The aim of this proposal is to study molecular details of cellular senescence in cultured human fibroblasts and keratinocytes. We will study alterations in the expression and/or function of cell cycle regulators in senescent cells that may explain the observation that these cells arrest in the G1 phase of the cell cycle. For genes the expression of which is deregulated in senescent cells, we will analyze cis-acting elements in the promoter and the corresponding trans-acting factors driving senescence-specific transcription. A major emphasis will be on regulation of the genes coding for cyclin E and cyclin A, and on the role of the cellular transcription factor E2F in controlling their expression in senescent cells. It is also planned to study alterations in the metabolic stability of key cell cycle regulators in senescent cells.
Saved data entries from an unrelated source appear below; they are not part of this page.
(** A valid call on a table with at least one feature column runs to the
    end; its log is the figure, the walk in row-major order and the spacing
    adjustment. *)
Lemma scatter_plot_valid (df : DataFrame) (n_col : Z) (outcome : string)
    (f_size : Z * Z) :
  valid_table df outcome -> 1 <= n_col -> 1 <= shape1 df - 1 ->
  exists s,
    In (outcome, s) df
    /\ scatter_plot df n_col (Some outcome) f_size
       = (Subplots (ceil_div (shape1 df - 1) n_col) n_col f_size 80
            :: walk_log (ceil_div (shape1 df - 1) n_col) n_col (SelSeries s)
                 outcome
                 (row_major (ceil_div (shape1 df - 1) n_col) n_col)
                 (features_of df outcome)
            ++ [SubplotsAdjust (if n_col =? 1 then hspace_1 else hspace_05)],
          inr tt).
Proof.
  intros Hv Hc Hf.
  destruct (loc_label_outcome df outcome Hv) as (s & Hin & Hs).
  exists s. split; [assumption|].
  destruct Hv as [Hnd Hout].
  pose proof (features_of_length df outcome (conj Hnd Hout)) as Hlen.
  pose proof (ceil_div_bounds (shape1 df - 1) n_col Hc) as Hb.
  set (n_features := shape1 df - 1) in *.
  set (n_row := ceil_div n_features n_col) in *.
  assert (1 <= n_row) as Hr by nia.
  unfold scatter_plot. fold n_features.
  rewrite loc_labels_features by assumption. cbn [lift bind app].
  destruct (row_count_is_rows n_features n_col Hc) as [Hrow _].
  fold n_row in Hrow. rewrite Hrow, Hs. cbn [bind app].
  unfold subplots.
  destruct (Z.leb_spec n_row 0); [lia|].
  destruct (Z.leb_spec n_col 0); [lia|].
  cbn [orb emit ret bind app].
  rewrite columns_features_of, <- Hlen.
  rewrite grid_walk_valid;
    [|now apply features_of_NoDup|lia|lia|lia].
  cbn [bind].
  now destruct (n_col =? 1).
Qed.

(** A valid table whose only column is the outcome: no row, and
    [plt.subplots] refuses the grid. *)
Lemma scatter_plot_no_feature (df : DataFrame) (n_col : Z) (outcome : string)
    (f_size : Z * Z) :
  valid_table df outcome -> 1 <= n_col -> shape1 df - 1 = 0 ->
  scatter_plot df n_col (Some outcome) f_size = ([], inl ValueError).
Proof.
  intros Hv Hc Hf.
  destruct (loc_label_outcome df outcome Hv) as (s & Hin & Hs).
  destruct Hv as [Hnd Hout].
  unfold scatter_plot.
  rewrite loc_labels_features by assumption. cbn [lift bind app].
  rewrite Hf, n_row_of_pos by assumption.
  rewrite Z.mod_0_l, Z.div_0_l by lia. cbn [Z.eqb bind app].
  rewrite Hs. cbn [bind app]. reflexivity.
Qed.

(** ** The outcome column *)

(** C5: without an outcome column [scatter_plot] raises [ValueError] at
    once, whatever the table (empty, single-column, any other), the column
    count and the figure size: nothing is looked up, computed or drawn
    before. *)
Theorem missing_outcome_raises (df : DataFrame) (n_col : Z) (f_size : Z * Z) :
  scatter_plot df n_col None f_size = ([], inl ValueError)
  /\ scatter_plot [] n_col None f_size = ([], inl ValueError)
  /\ scatter_plot [("y", [])] n_col None f_size = ([], inl ValueError).
Proof. repeat split. Qed.

Lemma loc_labels_own (df : DataFrame) (p : string -> bool) :
  exists sub, loc_labels df (filter p (columns df)) = inr sub.
Proof.
  unfold loc_labels.
  replace (forallb _ (filter p (columns df))) with true; [eauto|].
  symmetry. apply forallb_forall. intros n Hn.
  apply filter_In in Hn. destruct Hn as [Hn _].
  apply existsb_exists. exists n. split; [assumption|apply String.eqb_refl].
Qed.

Lemma n_row_of_total (f c : Z) :
  c <> 0 -> exists r, n_row_of f c = inr r.
Proof.
  intros Hc. unfold n_row_of, py_mod, py_floordiv.
  destruct (Z.eqb_spec c 0); [contradiction|].
  destruct (f mod c =? 0); eauto.
Qed.

Lemma n_row_of_zero (f : Z) : n_row_of f 0 = inl ZeroDivisionError.
Proof. reflexivity. Qed.

(** C6: when the outcome column named is not a column of the table, the
    call ends in an exception before [plt.subplots] is reached: no figure is
    made and nothing is drawn.  The exception is the [KeyError] of the
    outcome lookup, or [ZeroDivisionError] when the column count is 0. *)
Theorem absent_outcome_raises (df : DataFrame) (n_col : Z) (outcome : string)
    (f_size : Z * Z) :
  ~ In outcome (columns df) ->
  scatter_plot df n_col (Some outcome) f_size
  = ([], inl (if n_col =? 0 then ZeroDivisionError else KeyError)).
Proof.
  intros Habs. unfold scatter_plot.
  destruct (loc_labels_own df (fun x => negb (String.eqb x outcome)))
    as [sub ->].
  cbn [lift bind app].
  destruct (Z.eqb_spec n_col 0) as [->|Hc].
  - now rewrite n_row_of_zero.
  - destruct (n_row_of_total (shape1 df - 1) n_col Hc) as [r ->].
    cbn [bind app]. now rewrite loc_label_absent.
Qed.

Lemma absent_outcome_raises_witness :
  scatter_plot [("a", [1; 2]); ("b", [3; 4])] 3 (Some "y") (15, 15)
  = ([], inl KeyError).
Proof.
  apply (absent_outcome_raises [("a", [1; 2]); ("b", [3; 4])] 3 "y" (15, 15)).
  cbn. intros [H|[H|[]]]; discriminate.
Defined.

(** ** The cells of the grid *)



Ltac prove_valid_table :=
  split;
  [ repeat (constructor; [cbn; intuition discriminate|]); constructor
  | cbn; intuition ].

Lemma df_ab_valid : valid_table df_ab "y".
Proof. prove_valid_table. Qed.

Lemma df_seven_valid : valid_table df_seven "y".
Proof. prove_valid_table. Qed.


(** ** Indexing the feature names *)

Lemma in_walk_log_scatter (n_row n_col : Z) (od : Selection)
    (outcome : string) (cells : list Axes) (feats : DataFrame)
    (a : Axes) (x y : Selection) (lab : string) (al : Q) :
  In (OnAxes a (Scatter x y lab al))
     (walk_log n_row n_col od outcome cells feats) ->
  exists s, In (lab, s) feats.
Proof.
  unfold walk_log. rewrite in_app_iff. intros [H|H].
  - apply in_flat_map in H. destruct H as ([a' [n s]] & Hc & H).
    apply in_combine_r in Hc. exists s.
    unfold rendered_calls in H. cbn [fst snd] in H.
    apply in_map_iff in H. destruct H as (c & E & H).
    injection E as _ ->.
    apply in_app_iff in H. destruct H as [H|H].
    + cbn in H.
      repeat (destruct H as [H|H]; [try discriminate|]); try contradiction.
      now injection H as _ _ <- _.
    + destruct (labels_y _ _ _ _); cbn in H; intuition discriminate.
  - apply in_map_iff in H. destruct H as (a' & E & _). discriminate.
Qed.

(** C10: on a valid call with at least one grid column the grid holds all
    features, the list of feature names has exactly featureCount entries, so
    every index below featureCount is in bounds; a cell reached with
    [v >= featureCount] is switched off without indexing; every scatter
    drawn shows [feature_names[v]] for an index [v < featureCount]; and the
    call never ends in [IndexError]. *)
Theorem feature_index_in_bounds (df : DataFrame) (n_col : Z)
    (outcome : string) (f_size : Z * Z) :
  valid_table df outcome -> 1 <= n_col ->
  let n_features := shape1 df - 1 in
  let n_row := ceil_div n_features n_col in
  let feature_names :=
    filter (fun x => negb (String.eqb x outcome)) (columns df) in
  let run := scatter_plot df n_col (Some outcome) f_size in
  n_row_of n_features n_col = inr n_row
  /\ n_features <= n_row * n_col
  /\ Z.of_nat (length feature_names) = n_features
  /\ (forall v, 0 <= v < n_features ->
        exists name, py_index feature_names v = inr name)
  /\ (forall feats od axarr i j v, n_features <= v ->
        cell_body n_row n_col n_features feature_names feats od outcome
          axarr i j v
        = (turn_off n_row n_col axarr i j ;;; ret v))
  /\ (forall a x y lab al,
        In (OnAxes a (Scatter x y lab al)) (fst run) ->
        exists v, 0 <= v < n_features /\ py_index feature_names v = inr lab)
  /\ snd run <> inl IndexError.
Proof.
  intros Hv Hc n_features n_row feature_names run.
  pose proof (features_of_length df outcome Hv) as Hlen.
  fold n_features in Hlen.
  destruct (row_count_is_rows n_features n_col Hc) as [Hrow Hb].
  fold n_row in Hrow, Hb.
  assert (feature_names = columns (features_of df outcome)) as Hnames
    by apply columns_features_of.
  assert (Z.of_nat (length feature_names) = n_features) as Hcount
    by (rewrite Hnames; unfold columns; now rewrite length_map).
  assert (forall n name, nth_error feature_names n = Some name ->
            0 <= Z.of_nat n < n_features
            /\ py_index feature_names (Z.of_nat n) = inr name) as Hidx.
  { intros n name E. split; [|now apply py_index_nth].
    assert (n < length feature_names)%nat
      by (apply nth_error_Some; congruence).
    lia. }
  split; [assumption|]. split; [lia|]. split; [assumption|].
  split; [|split; [|split]].
  - intros v Hvb.
    destruct (nth_error feature_names (Z.to_nat v)) as [name|] eqn:E.
    + exists name. rewrite <- (Z2Nat.id v) by lia. now apply py_index_nth.
    + apply nth_error_None in E. lia.
  - intros feats od axarr i j v Hge. unfold cell_body.
    destruct (Z.geb_spec v n_features); [reflexivity|lia].
  - intros a x y lab al Hin.
    destruct (Z.eq_dec n_features 0) as [E|E].
    + subst run. rewrite scatter_plot_no_feature in Hin by assumption.
      contradiction.
    + destruct (scatter_plot_valid df n_col outcome f_size Hv Hc
                  ltac:(fold n_features; lia)) as (s & _ & Hrun).
      subst run. rewrite Hrun in Hin. cbn [fst] in Hin.
      destruct Hin as [Hin|Hin]; [discriminate|].
      apply in_app_iff in Hin. destruct Hin as [Hin|[Hin|[]]];
        [|discriminate].
      apply in_walk_log_scatter in Hin. destruct Hin as [s' Hin].
      assert (In lab feature_names) as Hlab.
      { rewrite Hnames. unfold columns.
        change lab with (fst (lab, s')). now apply in_map. }
      apply In_nth_error in Hlab. destruct Hlab as [n En].
      exists (Z.of_nat n). now apply Hidx.
  - destruct (Z.eq_dec n_features 0) as [E|E].
    + subst run. now rewrite scatter_plot_no_feature by assumption.
    + destruct (scatter_plot_valid df n_col outcome f_size Hv Hc
                  ltac:(fold n_features; lia)) as (s & _ & Hrun).
      subst run. now rewrite Hrun.
Qed.

Lemma feature_index_in_bounds_witness :
  let feature_names := ["f1"; "f2"; "f3"; "f4"; "f5"; "f6"; "f7"] in
  let run := scatter_plot df_seven 3 (Some "y") (15, 15) in
  n_row_of 7 3 = inr (ceil_div 7 3)
  /\ 7 <= ceil_div 7 3 * 3
  /\ Z.of_nat (length feature_names) = 7
  /\ (forall v, 0 <= v < 7 ->
        exists name, py_index feature_names v = inr name)
  /\ (forall feats od axarr i j v, 7 <= v ->
        cell_body (ceil_div 7 3) 3 7 feature_names feats od "y" axarr i j v
        = (turn_off (ceil_div 7 3) 3 axarr i j ;;; ret v))
  /\ (forall a x y lab al,
        In (OnAxes a (Scatter x y lab al)) (fst run) ->
        exists v, 0 <= v < 7 /\ py_index feature_names v = inr lab)
  /\ snd run <> inl IndexError.
Proof.
  apply (feature_index_in_bounds df_seven 3 "y" (15, 15) df_seven_valid). lia.
Defined.

(** ** The y label *)

Lemma labels_y_first_column (n_row n_col i j : Z) :
  0 <= j < n_col -> n_col <> 1 \/ n_row = 1 ->
  labels_y n_row n_col i j = (j =? 0).
Proof.
  intros Hj Hshape. unfold labels_y.
  destruct (Z.eqb_spec n_row 1), (Z.eqb_spec n_col 1); cbn [andb];
    try reflexivity.
  - symmetry. apply Z.eqb_eq. lia.
  - lia.
Qed.

Lemma labels_y_single_column (n_row i j : Z) :
  0 <= i < n_row -> labels_y n_row 1 i j = (i =? 0).
Proof.
  intros Hi. unfold labels_y.
  destruct (Z.eqb_spec n_row 1); cbn; [|reflexivity].
  symmetry. apply Z.eqb_eq. lia.
Qed.

Lemma in_firstn {A} (n : nat) (l : list A) (x : A) :
  In x (firstn n l) -> In x l.
Proof.
  intros H. rewrite <- (firstn_skipn n l). apply in_or_app. now left.
Qed.

Lemma rendered_cells_app (l1 l2 : list Effect) :
  rendered_cells (l1 ++ l2) = rendered_cells l1 ++ rendered_cells l2.
Proof. apply flat_map_app. Qed.

Lemma ylabel_cells_app (l1 l2 : list Effect) :
  ylabel_cells (l1 ++ l2) = ylabel_cells l1 ++ ylabel_cells l2.
Proof. apply flat_map_app. Qed.

Lemma rendered_cells_off (cells : list Axes) :
  rendered_cells (map (fun a => OnAxes a AxisOff) cells) = [].
Proof. now induction cells. Qed.

Lemma ylabel_cells_off (cells : list Axes) :
  ylabel_cells (map (fun a => OnAxes a AxisOff) cells) = [].
Proof. now induction cells. Qed.

(** In the log of a walk the rendered cells are the cells paired with a
    feature, and the y-labelled ones are those of them [labels_y] picks. *)
Lemma walk_log_labels (n_row n_col : Z) (od : Selection) (outcome : string)
    (cells : list Axes) (feats : DataFrame) :
  rendered_cells (walk_log n_row n_col od outcome cells feats)
  = firstn (length feats) cells
  /\ ylabel_cells (walk_log n_row n_col od outcome cells feats)
     = filter (fun a => labels_y n_row n_col (fst a) (snd a))
         (firstn (length feats) cells).
Proof.
  unfold walk_log.
  rewrite rendered_cells_app, ylabel_cells_app, rendered_cells_off,
    ylabel_cells_off, !app_nil_r.
  revert feats. induction cells as [|a cells IH]; intros [|f feats];
    try (split; reflexivity).
  destruct (IH feats) as [IHr IHy].
  cbn [combine flat_map length firstn filter].
  rewrite rendered_cells_app, ylabel_cells_app, IHr, IHy.
  unfold rendered_calls.
  destruct (labels_y n_row n_col (fst a) (snd a)); split; reflexivity.
Qed.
In a second step, we will analyze growth-regulatory functions of several gene products known to be overexpressed in senescent cells, in order to define the mechanism(s) by which these genes may contribute to the senescent phenotype. In particular, we plan to analyze the role of several IGF- binding proteins in the alteration of cellular growth control and apoptosis that are observed during the establishment of cellular senescence. Human fibroblasts and keratinocytes can both be immortalized by human papillomaviruses, and immortalization involves two viral oncogenes, designated E6 and E7. In the second part of the project, we intend to use the immortalizing potential of the E7 gene as genetic tool to study factors that contribute to the senescent phenotype. First, we will analyze the influence of E7 on the expression of known senescence-associated genes. Second, we propose to study the influence of E7 on the function of cellular proteins that are known to be overexpressed in senescent cells. These analyses should provide new insight into the process of replicative senescence in human fibroblasts and keratinocytes; furthermore, we anticipate that the project will provide new information on the ability of human papillomaviruses to break the senescent phenotype.